INSTRUCTIONS TO FOLLOW:
Each line starting at the one that contains "Transactions and blocks" and ending at the one that contains "- [RlpStream]: the" must be returned exactly, and the rest of the listing is left out.

RECORD EXTRACTS:
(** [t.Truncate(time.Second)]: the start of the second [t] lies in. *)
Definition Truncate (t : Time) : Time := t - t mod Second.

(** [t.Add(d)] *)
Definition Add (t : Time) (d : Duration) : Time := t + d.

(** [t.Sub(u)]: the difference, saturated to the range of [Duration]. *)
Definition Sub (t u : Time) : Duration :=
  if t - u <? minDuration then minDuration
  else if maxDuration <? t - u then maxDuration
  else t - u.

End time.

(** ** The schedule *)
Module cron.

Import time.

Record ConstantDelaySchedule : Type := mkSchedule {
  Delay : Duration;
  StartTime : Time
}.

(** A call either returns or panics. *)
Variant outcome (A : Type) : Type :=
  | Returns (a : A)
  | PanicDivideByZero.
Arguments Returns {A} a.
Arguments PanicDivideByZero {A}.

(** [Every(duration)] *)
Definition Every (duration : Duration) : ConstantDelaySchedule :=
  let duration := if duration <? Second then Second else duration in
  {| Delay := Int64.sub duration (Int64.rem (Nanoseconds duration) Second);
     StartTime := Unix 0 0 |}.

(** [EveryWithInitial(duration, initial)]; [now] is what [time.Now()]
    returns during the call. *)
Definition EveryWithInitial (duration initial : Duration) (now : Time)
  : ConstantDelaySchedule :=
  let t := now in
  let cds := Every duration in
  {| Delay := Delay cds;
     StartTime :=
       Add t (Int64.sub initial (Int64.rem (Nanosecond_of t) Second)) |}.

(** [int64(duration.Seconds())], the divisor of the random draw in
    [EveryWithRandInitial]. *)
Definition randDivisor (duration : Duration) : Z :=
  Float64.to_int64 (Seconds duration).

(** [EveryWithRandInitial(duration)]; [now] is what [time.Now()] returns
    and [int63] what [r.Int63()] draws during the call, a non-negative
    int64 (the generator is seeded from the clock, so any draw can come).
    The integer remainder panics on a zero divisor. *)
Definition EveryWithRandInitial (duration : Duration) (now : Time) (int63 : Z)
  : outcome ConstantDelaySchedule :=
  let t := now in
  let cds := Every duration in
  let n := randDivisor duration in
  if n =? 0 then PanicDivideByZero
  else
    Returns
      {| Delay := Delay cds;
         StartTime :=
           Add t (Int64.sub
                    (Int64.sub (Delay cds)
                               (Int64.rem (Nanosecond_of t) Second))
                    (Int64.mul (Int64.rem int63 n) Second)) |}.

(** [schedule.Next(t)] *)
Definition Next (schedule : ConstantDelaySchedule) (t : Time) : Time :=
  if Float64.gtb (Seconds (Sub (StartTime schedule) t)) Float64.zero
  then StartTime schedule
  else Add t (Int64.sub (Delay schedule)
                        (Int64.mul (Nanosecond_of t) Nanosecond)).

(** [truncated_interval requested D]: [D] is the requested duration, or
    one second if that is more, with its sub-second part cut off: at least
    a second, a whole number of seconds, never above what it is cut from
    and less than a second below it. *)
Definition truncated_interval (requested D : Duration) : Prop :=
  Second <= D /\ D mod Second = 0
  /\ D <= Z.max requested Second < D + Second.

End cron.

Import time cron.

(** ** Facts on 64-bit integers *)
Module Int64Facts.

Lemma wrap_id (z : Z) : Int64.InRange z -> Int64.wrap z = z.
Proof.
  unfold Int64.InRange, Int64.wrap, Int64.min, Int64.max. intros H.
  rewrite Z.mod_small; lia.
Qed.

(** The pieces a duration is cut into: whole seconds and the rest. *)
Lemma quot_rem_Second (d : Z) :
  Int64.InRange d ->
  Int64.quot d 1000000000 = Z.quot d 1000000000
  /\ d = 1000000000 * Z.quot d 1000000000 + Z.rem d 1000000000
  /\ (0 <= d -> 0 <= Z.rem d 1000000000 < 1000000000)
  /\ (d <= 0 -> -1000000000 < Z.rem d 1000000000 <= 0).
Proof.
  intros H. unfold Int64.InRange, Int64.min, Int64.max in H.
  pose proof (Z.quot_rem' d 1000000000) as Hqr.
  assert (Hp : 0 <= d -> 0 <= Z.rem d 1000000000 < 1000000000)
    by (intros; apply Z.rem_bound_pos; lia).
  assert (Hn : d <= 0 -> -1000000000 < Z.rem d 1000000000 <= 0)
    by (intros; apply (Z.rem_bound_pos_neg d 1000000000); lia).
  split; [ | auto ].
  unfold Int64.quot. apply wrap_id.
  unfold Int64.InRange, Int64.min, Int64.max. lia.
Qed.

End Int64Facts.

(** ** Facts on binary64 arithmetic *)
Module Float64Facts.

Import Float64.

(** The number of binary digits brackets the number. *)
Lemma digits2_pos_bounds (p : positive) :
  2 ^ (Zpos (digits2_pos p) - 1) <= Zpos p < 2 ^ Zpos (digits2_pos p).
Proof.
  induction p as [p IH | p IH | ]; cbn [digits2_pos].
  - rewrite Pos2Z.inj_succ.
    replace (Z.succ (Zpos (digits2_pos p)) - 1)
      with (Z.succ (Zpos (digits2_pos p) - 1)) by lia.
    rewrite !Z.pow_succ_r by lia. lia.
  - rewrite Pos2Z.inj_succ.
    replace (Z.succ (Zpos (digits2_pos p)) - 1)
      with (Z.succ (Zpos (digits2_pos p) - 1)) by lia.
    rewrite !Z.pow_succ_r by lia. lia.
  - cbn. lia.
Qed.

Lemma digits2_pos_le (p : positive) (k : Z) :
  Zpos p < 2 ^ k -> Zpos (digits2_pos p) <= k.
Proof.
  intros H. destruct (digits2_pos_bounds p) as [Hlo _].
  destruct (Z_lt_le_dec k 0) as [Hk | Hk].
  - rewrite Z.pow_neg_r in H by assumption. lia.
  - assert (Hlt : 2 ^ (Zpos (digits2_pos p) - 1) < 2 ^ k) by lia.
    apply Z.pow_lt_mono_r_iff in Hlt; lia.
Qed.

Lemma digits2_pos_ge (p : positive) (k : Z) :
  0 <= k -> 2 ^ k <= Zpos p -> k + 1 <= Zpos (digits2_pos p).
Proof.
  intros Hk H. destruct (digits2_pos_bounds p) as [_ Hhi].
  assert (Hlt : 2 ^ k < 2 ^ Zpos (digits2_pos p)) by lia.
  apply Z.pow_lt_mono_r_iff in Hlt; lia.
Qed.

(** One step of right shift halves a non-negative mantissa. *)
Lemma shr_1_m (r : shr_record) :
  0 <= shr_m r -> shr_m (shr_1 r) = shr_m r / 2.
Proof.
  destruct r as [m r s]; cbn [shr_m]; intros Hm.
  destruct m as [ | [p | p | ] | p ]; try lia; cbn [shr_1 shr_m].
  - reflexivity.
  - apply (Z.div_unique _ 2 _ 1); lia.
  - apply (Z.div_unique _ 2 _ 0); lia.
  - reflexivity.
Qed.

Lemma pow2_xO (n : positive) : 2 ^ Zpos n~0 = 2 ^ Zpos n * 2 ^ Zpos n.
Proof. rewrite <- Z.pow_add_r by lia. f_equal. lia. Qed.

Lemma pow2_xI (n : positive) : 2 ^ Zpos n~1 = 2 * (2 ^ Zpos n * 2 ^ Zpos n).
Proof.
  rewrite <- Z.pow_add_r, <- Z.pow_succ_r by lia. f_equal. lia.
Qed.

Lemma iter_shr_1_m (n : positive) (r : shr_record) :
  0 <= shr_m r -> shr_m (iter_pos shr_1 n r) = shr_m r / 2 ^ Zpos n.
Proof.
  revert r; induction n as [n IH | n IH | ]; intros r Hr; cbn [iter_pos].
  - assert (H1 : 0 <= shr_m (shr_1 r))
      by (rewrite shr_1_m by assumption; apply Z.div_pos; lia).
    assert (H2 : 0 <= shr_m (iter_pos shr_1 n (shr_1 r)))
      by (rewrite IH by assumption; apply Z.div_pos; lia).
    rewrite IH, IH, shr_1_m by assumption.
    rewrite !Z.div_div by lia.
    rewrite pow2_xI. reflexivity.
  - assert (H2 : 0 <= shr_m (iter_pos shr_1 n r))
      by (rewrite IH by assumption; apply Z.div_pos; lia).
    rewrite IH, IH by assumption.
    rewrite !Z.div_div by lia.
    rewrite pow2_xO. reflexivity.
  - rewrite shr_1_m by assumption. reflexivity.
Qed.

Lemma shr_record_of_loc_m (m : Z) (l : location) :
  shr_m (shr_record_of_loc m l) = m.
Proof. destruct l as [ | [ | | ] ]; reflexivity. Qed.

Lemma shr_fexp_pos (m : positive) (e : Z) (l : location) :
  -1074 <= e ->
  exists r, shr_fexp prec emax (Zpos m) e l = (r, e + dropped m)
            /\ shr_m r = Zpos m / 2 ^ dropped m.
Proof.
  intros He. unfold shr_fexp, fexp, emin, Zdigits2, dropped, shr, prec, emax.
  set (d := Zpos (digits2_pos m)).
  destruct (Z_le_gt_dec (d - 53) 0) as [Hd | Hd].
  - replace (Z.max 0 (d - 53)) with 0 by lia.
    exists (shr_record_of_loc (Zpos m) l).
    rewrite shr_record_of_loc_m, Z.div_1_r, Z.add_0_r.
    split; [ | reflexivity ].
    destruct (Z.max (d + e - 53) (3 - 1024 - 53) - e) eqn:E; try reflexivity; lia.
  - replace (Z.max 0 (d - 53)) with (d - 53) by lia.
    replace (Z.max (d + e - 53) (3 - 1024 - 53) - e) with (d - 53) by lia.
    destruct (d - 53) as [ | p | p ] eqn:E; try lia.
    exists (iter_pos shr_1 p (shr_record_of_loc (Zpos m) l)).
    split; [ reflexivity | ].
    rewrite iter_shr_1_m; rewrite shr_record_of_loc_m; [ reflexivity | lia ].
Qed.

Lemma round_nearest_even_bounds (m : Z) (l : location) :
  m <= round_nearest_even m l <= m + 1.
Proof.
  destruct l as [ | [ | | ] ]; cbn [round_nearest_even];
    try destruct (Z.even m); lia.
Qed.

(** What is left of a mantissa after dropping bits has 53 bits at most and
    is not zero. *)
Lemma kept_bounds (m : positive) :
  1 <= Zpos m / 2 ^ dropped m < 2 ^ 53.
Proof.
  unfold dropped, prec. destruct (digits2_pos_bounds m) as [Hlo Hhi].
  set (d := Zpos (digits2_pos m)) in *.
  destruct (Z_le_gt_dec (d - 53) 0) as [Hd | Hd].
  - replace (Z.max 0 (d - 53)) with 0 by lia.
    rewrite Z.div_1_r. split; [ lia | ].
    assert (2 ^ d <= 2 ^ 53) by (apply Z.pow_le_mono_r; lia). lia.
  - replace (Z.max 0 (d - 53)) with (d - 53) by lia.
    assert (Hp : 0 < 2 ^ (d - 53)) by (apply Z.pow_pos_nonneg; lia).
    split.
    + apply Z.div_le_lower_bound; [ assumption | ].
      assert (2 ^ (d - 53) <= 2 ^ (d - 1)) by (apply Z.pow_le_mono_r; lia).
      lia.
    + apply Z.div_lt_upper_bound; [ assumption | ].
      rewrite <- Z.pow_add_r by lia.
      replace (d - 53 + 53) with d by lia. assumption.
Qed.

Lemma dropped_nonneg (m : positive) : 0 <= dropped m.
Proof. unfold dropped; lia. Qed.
---
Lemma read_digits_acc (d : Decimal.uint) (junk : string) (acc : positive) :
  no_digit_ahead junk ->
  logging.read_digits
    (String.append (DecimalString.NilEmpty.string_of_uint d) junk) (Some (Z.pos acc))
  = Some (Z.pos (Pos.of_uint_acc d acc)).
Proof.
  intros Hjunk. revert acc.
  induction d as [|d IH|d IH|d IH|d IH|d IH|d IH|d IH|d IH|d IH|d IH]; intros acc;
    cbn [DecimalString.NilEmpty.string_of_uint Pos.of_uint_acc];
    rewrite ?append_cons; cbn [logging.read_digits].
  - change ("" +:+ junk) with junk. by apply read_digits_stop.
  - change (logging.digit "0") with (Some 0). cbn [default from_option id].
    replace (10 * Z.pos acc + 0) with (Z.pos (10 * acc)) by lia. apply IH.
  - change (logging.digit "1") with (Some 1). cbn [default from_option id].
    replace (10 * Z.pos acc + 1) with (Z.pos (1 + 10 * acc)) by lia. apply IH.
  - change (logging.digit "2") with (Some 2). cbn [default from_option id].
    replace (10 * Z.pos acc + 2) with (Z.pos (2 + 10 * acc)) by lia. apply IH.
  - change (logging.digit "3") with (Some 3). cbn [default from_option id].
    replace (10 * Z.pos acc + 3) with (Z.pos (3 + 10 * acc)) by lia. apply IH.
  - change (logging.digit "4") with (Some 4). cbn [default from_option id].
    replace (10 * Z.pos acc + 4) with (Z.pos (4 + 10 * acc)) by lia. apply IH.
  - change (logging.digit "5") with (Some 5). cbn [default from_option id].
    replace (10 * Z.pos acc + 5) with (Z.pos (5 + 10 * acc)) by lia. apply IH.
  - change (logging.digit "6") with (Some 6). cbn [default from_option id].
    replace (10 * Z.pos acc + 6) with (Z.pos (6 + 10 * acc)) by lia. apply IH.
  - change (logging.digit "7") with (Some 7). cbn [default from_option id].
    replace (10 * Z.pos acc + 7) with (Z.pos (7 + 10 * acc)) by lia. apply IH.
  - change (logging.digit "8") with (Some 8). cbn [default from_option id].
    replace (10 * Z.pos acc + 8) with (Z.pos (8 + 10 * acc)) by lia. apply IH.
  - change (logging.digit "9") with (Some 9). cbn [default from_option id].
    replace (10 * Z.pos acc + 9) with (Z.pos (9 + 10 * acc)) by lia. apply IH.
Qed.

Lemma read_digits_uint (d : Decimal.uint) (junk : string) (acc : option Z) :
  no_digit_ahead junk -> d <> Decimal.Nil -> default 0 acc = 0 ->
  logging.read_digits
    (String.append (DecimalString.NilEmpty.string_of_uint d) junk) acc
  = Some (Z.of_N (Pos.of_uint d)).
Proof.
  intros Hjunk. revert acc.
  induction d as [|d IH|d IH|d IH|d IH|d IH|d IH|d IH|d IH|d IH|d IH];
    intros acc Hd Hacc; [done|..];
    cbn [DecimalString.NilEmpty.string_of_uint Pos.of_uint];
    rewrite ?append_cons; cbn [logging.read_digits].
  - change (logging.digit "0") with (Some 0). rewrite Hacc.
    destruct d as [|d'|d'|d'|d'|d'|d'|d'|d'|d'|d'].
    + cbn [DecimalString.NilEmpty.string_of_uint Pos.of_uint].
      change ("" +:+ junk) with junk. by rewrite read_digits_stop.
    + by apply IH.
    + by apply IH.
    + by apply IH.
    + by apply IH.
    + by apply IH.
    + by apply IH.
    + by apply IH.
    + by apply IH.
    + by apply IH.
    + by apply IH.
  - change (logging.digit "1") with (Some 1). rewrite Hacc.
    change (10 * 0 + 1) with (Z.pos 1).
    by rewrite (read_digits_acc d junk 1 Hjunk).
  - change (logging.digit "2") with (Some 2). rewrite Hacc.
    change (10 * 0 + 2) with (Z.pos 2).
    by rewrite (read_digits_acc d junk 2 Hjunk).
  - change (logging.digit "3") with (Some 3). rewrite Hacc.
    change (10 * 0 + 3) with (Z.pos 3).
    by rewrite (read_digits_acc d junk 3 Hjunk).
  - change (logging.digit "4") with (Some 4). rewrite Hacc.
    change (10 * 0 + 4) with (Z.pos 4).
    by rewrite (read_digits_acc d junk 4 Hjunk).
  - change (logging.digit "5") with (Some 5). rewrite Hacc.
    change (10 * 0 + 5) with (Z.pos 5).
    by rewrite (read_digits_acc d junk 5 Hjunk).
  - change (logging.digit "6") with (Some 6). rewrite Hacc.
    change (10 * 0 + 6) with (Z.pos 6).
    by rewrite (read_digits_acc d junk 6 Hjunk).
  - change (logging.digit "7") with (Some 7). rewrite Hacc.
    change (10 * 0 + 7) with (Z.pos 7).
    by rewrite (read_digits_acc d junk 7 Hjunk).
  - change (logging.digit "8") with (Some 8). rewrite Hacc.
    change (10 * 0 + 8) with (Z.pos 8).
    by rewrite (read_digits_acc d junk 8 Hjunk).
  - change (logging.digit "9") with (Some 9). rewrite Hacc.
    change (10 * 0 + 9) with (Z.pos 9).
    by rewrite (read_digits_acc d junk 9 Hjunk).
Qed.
--
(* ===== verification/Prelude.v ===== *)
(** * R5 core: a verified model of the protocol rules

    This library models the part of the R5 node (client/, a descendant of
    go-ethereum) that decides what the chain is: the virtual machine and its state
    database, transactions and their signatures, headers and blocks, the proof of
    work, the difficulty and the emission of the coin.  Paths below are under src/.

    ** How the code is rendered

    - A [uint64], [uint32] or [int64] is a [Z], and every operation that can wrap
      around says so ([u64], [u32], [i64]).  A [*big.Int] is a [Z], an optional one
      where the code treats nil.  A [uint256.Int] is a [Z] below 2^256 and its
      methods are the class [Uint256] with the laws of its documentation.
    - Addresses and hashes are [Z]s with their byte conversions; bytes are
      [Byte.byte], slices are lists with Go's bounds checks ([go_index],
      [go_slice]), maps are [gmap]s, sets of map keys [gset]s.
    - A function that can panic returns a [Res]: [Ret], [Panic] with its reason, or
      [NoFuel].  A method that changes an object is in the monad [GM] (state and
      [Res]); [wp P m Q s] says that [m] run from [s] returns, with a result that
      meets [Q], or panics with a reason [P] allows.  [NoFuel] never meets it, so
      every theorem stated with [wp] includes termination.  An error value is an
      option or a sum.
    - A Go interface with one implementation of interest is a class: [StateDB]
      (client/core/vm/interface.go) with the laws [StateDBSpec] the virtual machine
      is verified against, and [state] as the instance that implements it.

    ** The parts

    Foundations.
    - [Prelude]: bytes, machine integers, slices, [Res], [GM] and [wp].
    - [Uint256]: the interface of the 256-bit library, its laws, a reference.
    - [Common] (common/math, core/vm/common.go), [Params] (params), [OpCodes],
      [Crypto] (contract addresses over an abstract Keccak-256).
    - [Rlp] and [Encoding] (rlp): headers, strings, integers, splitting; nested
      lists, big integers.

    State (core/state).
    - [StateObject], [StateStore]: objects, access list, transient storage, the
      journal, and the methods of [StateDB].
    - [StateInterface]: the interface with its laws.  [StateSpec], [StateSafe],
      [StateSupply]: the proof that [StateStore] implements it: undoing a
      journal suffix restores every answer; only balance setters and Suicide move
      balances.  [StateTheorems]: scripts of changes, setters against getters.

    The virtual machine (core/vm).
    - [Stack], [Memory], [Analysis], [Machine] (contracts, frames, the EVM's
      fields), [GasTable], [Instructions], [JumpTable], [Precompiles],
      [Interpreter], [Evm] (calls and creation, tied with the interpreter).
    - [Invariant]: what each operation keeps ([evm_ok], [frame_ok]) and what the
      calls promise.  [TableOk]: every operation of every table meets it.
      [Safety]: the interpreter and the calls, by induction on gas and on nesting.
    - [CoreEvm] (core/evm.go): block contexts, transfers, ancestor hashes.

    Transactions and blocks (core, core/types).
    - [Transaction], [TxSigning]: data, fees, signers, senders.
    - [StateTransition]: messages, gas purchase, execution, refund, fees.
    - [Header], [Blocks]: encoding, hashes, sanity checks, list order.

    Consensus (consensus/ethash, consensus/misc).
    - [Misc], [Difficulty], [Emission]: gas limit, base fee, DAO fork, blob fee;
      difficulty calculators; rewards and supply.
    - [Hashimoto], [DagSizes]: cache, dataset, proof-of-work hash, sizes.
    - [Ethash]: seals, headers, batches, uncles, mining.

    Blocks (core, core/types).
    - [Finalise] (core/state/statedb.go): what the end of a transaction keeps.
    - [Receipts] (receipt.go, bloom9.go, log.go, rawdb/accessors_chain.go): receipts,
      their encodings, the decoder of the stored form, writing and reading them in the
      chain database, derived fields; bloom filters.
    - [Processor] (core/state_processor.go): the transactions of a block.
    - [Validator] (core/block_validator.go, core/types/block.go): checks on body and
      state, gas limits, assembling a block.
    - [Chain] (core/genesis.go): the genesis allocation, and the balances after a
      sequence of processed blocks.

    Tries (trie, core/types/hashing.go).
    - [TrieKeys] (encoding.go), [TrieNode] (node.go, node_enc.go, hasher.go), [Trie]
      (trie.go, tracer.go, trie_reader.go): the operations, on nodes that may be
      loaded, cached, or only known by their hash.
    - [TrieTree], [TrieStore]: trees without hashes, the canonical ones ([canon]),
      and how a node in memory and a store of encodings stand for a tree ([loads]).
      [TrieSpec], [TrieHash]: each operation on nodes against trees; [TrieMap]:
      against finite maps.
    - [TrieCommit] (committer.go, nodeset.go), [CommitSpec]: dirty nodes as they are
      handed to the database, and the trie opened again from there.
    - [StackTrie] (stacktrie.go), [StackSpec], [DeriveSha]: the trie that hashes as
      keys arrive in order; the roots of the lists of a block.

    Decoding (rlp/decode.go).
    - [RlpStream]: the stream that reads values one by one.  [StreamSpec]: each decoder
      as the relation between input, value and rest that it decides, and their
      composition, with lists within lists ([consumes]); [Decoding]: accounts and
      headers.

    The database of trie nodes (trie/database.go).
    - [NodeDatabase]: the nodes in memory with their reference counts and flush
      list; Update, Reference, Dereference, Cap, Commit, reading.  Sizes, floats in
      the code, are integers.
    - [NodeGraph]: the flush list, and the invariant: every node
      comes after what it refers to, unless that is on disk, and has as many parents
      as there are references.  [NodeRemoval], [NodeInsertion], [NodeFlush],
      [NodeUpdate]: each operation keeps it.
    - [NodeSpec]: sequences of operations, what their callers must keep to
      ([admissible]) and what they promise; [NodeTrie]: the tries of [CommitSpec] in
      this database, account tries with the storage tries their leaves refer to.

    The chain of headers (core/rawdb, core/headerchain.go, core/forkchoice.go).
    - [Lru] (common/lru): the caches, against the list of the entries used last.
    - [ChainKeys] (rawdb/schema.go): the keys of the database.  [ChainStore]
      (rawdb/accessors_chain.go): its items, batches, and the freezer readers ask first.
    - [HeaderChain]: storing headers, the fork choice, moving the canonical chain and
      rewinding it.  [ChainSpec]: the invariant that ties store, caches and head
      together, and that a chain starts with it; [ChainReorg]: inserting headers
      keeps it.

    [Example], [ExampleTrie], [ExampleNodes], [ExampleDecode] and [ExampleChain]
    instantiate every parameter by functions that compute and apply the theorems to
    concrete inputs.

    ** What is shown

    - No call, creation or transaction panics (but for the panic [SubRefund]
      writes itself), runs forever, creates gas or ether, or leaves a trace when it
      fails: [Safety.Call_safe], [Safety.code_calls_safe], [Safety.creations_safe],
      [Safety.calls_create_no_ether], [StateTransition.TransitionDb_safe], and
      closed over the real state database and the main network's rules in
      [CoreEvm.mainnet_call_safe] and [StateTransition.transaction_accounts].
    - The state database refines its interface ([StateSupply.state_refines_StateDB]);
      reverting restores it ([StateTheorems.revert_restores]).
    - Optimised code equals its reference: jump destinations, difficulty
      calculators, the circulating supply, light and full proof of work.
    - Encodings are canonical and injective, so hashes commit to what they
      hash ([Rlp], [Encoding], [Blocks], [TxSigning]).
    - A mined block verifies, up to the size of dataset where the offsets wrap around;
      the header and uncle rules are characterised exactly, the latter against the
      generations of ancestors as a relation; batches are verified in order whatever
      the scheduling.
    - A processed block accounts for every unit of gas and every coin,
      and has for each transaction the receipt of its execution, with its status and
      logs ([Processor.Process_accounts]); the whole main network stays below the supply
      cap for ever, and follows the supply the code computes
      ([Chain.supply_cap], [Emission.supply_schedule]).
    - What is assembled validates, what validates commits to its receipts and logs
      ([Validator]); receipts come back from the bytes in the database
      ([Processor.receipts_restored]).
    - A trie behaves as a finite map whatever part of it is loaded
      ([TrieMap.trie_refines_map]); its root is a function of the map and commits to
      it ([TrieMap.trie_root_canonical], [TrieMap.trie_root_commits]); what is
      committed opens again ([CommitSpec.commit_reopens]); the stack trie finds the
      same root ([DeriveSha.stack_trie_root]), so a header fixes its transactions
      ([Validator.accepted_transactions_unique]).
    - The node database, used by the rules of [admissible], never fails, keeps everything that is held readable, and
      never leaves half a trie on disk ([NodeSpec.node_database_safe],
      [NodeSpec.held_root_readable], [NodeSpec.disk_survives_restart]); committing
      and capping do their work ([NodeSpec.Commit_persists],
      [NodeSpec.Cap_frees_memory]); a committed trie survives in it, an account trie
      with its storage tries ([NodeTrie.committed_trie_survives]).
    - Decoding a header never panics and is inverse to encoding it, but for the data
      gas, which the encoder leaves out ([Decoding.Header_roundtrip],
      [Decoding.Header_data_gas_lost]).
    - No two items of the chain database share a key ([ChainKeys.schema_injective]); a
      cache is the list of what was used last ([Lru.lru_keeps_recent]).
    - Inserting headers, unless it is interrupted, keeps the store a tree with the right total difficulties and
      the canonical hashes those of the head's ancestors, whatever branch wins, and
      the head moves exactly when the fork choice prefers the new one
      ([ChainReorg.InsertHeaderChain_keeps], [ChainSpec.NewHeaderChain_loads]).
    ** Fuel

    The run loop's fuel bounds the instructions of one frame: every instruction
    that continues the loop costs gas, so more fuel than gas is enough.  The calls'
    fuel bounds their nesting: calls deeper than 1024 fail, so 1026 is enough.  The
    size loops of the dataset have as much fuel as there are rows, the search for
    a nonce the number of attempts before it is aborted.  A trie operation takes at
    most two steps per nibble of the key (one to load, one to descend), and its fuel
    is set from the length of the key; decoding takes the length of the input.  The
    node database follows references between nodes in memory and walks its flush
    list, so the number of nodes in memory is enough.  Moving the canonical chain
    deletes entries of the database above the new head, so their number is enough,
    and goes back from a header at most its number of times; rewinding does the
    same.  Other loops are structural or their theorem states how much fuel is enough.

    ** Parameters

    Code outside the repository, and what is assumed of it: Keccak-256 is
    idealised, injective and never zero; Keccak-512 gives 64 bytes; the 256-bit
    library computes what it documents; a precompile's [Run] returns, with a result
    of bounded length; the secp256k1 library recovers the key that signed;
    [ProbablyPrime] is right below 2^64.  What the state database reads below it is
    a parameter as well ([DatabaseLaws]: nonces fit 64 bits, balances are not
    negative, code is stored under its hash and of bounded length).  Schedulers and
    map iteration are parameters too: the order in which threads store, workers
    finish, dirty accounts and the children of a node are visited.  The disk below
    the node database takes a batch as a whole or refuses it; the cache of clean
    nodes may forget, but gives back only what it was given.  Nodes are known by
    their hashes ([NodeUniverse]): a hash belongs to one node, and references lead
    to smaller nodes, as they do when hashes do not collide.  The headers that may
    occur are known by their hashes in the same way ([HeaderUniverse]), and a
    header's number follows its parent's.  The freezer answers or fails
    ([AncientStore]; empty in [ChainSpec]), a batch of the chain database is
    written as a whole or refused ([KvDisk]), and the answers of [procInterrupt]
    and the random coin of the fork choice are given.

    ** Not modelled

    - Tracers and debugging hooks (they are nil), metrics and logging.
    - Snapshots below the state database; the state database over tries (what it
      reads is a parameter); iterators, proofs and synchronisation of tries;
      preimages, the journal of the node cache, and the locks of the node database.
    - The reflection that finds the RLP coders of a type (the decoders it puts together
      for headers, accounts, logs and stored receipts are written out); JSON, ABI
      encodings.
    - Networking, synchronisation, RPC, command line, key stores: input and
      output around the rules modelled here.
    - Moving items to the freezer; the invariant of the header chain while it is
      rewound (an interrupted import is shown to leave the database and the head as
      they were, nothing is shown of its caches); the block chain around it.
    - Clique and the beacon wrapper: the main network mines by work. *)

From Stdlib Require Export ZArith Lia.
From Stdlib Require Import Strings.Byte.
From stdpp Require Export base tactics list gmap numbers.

EXERCISE RESPONSE:
    Transactions and blocks (core, core/types).
    - [Transaction], [TxSigning]: data, fees, signers, senders.
    - [StateTransition]: messages, gas purchase, execution, refund, fees.
    - [Header], [Blocks]: encoding, hashes, sanity checks, list order.

    Consensus (consensus/ethash, consensus/misc).
    - [Misc], [Difficulty], [Emission]: gas limit, base fee, DAO fork, blob fee;
      difficulty calculators; rewards and supply.
    - [Hashimoto], [DagSizes]: cache, dataset, proof-of-work hash, sizes.
    - [Ethash]: seals, headers, batches, uncles, mining.

    Blocks (core, core/types).
    - [Finalise] (core/state/statedb.go): what the end of a transaction keeps.
    - [Receipts] (receipt.go, bloom9.go, log.go, rawdb/accessors_chain.go): receipts,
      their encodings, the decoder of the stored form, writing and reading them in the
      chain database, derived fields; bloom filters.
    - [Processor] (core/state_processor.go): the transactions of a block.
    - [Validator] (core/block_validator.go, core/types/block.go): checks on body and
      state, gas limits, assembling a block.
    - [Chain] (core/genesis.go): the genesis allocation, and the balances after a
      sequence of processed blocks.

    Tries (trie, core/types/hashing.go).
    - [TrieKeys] (encoding.go), [TrieNode] (node.go, node_enc.go, hasher.go), [Trie]
      (trie.go, tracer.go, trie_reader.go): the operations, on nodes that may be
      loaded, cached, or only known by their hash.
    - [TrieTree], [TrieStore]: trees without hashes, the canonical ones ([canon]),
      and how a node in memory and a store of encodings stand for a tree ([loads]).
      [TrieSpec], [TrieHash]: each operation on nodes against trees; [TrieMap]:
      against finite maps.
    - [TrieCommit] (committer.go, nodeset.go), [CommitSpec]: dirty nodes as they are
      handed to the database, and the trie opened again from there.
    - [StackTrie] (stacktrie.go), [StackSpec], [DeriveSha]: the trie that hashes as
      keys arrive in order; the roots of the lists of a block.

    Decoding (rlp/decode.go).
    - [RlpStream]: the stream that reads values one by one.  [StreamSpec]: each decoder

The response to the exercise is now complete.